▶ _Problem to solve_
Exactly the lines starting at the line containing "upgrade whichever side" and ending at the line containing "and this client" are to be written out from the listing below, both included.

--- START ---

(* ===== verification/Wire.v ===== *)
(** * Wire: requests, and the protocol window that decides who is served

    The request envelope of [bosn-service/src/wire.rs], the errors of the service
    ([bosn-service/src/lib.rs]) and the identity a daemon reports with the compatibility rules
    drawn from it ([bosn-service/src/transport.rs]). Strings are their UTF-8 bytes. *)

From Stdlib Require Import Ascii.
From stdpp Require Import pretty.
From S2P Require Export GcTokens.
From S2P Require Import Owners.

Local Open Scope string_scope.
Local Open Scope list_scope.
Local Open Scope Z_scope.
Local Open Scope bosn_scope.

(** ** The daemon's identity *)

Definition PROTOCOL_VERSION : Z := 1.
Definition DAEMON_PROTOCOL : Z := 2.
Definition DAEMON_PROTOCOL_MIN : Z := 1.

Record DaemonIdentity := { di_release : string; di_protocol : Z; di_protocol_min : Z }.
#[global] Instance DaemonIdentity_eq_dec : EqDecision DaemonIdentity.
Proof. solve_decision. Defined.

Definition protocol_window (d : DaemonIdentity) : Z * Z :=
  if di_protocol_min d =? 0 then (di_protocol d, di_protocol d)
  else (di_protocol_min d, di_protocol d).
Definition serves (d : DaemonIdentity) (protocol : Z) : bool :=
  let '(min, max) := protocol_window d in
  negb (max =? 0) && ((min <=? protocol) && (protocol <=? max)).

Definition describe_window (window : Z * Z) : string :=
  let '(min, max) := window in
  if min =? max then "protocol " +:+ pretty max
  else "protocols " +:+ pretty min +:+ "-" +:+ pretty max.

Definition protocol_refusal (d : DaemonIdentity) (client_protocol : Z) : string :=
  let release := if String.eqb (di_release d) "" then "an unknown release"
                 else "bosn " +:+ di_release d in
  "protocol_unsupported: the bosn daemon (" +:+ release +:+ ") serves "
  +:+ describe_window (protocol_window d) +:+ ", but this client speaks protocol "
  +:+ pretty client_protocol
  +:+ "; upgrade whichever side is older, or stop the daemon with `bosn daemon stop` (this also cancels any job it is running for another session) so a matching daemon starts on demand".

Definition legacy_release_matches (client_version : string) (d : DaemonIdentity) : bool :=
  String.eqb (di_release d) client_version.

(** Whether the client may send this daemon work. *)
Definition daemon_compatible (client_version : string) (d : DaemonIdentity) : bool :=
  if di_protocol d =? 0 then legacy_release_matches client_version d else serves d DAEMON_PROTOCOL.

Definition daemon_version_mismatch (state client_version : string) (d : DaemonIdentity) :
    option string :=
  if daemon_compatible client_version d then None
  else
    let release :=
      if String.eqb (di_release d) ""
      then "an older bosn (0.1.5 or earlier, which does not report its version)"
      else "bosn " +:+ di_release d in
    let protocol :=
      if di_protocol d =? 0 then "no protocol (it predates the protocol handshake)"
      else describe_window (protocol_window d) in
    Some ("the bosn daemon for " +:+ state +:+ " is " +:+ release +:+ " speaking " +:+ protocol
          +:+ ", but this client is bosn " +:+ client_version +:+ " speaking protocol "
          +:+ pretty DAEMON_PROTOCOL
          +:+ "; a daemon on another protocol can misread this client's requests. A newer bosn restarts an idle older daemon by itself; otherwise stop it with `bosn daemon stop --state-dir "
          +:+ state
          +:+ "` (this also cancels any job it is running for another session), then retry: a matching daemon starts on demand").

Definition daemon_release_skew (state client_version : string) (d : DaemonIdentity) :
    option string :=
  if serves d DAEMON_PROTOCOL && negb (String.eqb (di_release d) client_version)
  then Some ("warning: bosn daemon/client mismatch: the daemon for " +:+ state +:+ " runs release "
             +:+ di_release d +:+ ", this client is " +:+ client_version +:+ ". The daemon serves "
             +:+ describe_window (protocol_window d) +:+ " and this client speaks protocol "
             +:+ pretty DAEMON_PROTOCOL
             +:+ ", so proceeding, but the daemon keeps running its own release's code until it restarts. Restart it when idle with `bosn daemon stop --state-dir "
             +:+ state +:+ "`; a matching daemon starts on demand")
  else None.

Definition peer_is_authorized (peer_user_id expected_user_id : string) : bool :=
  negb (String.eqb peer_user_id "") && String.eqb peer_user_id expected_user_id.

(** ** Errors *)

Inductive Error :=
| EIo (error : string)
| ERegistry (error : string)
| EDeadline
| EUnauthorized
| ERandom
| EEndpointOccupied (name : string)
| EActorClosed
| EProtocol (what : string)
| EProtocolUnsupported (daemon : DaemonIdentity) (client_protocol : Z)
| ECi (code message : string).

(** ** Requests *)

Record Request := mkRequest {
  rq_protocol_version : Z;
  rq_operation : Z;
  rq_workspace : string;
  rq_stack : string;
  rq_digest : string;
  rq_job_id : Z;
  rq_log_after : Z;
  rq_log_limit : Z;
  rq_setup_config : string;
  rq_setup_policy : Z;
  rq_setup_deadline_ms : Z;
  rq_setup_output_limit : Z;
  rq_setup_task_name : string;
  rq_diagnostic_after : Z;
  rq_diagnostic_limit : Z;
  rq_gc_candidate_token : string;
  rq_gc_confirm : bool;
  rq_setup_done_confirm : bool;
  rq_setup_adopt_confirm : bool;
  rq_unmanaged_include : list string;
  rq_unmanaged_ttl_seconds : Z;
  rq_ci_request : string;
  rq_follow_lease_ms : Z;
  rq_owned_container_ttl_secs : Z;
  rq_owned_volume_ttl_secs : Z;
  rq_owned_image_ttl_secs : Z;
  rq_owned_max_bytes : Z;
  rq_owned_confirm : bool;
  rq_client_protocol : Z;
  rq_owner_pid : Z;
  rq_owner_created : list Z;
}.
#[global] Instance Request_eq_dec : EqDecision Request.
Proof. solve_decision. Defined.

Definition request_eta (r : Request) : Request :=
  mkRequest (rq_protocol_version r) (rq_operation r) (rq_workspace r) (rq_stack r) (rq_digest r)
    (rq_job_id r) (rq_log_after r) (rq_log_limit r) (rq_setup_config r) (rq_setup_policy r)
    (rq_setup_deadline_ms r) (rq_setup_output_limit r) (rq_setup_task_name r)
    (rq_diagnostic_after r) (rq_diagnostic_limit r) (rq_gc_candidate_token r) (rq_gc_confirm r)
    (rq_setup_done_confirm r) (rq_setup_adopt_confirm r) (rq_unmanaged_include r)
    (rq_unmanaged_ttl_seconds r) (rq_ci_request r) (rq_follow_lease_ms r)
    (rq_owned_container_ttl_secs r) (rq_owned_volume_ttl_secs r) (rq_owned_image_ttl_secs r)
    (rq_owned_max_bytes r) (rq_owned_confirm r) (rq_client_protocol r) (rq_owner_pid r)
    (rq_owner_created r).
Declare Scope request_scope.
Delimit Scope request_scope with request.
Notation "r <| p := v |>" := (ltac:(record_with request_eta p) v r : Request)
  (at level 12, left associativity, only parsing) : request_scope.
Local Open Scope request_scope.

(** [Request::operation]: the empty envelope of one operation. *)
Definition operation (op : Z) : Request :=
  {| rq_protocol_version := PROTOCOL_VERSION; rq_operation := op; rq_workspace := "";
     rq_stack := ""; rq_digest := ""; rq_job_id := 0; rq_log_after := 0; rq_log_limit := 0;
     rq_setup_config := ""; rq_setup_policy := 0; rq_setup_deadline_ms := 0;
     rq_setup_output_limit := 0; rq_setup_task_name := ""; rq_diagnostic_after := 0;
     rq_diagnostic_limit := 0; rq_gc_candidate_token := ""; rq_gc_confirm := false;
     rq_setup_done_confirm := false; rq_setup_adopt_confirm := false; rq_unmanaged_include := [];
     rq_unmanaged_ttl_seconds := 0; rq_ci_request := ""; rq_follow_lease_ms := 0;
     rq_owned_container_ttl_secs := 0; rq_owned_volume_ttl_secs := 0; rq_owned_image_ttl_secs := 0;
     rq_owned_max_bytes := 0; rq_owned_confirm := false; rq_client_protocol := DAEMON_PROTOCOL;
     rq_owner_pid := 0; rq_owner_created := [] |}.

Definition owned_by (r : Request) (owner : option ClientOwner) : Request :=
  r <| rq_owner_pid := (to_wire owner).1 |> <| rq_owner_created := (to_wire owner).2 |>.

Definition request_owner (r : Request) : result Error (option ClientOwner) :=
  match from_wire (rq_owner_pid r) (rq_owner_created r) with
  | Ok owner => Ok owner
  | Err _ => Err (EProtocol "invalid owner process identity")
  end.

--- END ---
--- START ---

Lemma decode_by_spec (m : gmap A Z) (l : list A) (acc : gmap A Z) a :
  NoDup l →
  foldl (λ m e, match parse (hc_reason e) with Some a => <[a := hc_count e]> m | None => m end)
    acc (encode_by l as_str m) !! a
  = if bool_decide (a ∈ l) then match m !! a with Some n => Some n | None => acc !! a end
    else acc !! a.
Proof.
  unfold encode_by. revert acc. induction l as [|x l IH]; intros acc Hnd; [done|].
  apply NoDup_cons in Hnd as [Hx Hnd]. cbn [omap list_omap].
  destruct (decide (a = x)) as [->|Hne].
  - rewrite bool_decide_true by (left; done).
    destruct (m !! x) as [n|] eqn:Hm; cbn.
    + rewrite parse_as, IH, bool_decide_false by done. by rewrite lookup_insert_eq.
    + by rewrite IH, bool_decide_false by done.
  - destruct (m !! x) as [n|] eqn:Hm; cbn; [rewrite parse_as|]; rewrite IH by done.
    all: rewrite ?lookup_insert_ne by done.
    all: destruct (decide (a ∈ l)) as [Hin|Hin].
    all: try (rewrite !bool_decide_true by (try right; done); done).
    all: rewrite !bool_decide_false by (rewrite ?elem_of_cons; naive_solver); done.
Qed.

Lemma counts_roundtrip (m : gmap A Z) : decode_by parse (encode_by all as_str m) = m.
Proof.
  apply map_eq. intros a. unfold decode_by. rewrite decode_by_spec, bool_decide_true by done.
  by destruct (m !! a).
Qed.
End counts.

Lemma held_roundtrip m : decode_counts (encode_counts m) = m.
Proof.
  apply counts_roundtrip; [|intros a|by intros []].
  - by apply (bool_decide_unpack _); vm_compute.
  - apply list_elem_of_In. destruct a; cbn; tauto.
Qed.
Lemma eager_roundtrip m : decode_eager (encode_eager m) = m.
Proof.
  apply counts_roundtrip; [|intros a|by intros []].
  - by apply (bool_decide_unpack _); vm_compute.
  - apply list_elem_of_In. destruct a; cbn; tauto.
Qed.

--- END ---
--- START ---

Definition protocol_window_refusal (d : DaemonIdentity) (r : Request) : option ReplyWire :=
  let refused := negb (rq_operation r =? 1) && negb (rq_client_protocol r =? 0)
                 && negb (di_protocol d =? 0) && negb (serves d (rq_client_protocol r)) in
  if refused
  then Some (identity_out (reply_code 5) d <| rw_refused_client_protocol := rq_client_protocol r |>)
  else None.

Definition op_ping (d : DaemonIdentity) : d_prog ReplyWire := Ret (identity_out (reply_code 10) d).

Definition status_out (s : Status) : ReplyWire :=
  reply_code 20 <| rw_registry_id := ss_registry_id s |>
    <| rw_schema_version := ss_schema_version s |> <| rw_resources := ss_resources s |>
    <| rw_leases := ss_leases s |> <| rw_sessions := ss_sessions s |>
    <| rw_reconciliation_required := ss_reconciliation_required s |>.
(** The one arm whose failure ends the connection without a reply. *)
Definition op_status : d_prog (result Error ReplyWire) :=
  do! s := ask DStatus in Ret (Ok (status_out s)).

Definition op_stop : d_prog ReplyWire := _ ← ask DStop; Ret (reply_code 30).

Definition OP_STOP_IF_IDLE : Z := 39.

--- END ---

▶ _Reply to the exercise_
  +:+ "; upgrade whichever side is older, or stop the daemon with `bosn daemon stop` (this also cancels any job it is running for another session) so a matching daemon starts on demand".

Definition legacy_release_matches (client_version : string) (d : DaemonIdentity) : bool :=
  String.eqb (di_release d) client_version.

(** Whether the client may send this daemon work. *)
Definition daemon_compatible (client_version : string) (d : DaemonIdentity) : bool :=
  if di_protocol d =? 0 then legacy_release_matches client_version d else serves d DAEMON_PROTOCOL.

Definition daemon_version_mismatch (state client_version : string) (d : DaemonIdentity) :
    option string :=
  if daemon_compatible client_version d then None
  else
    let release :=
      if String.eqb (di_release d) ""
      then "an older bosn (0.1.5 or earlier, which does not report its version)"
      else "bosn " +:+ di_release d in
    let protocol :=
      if di_protocol d =? 0 then "no protocol (it predates the protocol handshake)"
      else describe_window (protocol_window d) in
    Some ("the bosn daemon for " +:+ state +:+ " is " +:+ release +:+ " speaking " +:+ protocol
          +:+ ", but this client is bosn " +:+ client_version +:+ " speaking protocol "
          +:+ pretty DAEMON_PROTOCOL
          +:+ "; a daemon on another protocol can misread this client's requests. A newer bosn restarts an idle older daemon by itself; otherwise stop it with `bosn daemon stop --state-dir "
          +:+ state
          +:+ "` (this also cancels any job it is running for another session), then retry: a matching daemon starts on demand").

Definition daemon_release_skew (state client_version : string) (d : DaemonIdentity) :
    option string :=
  if serves d DAEMON_PROTOCOL && negb (String.eqb (di_release d) client_version)
  then Some ("warning: bosn daemon/client mismatch: the daemon for " +:+ state +:+ " runs release "
             +:+ di_release d +:+ ", this client is " +:+ client_version +:+ ". The daemon serves "
             +:+ describe_window (protocol_window d) +:+ " and this client speaks protocol "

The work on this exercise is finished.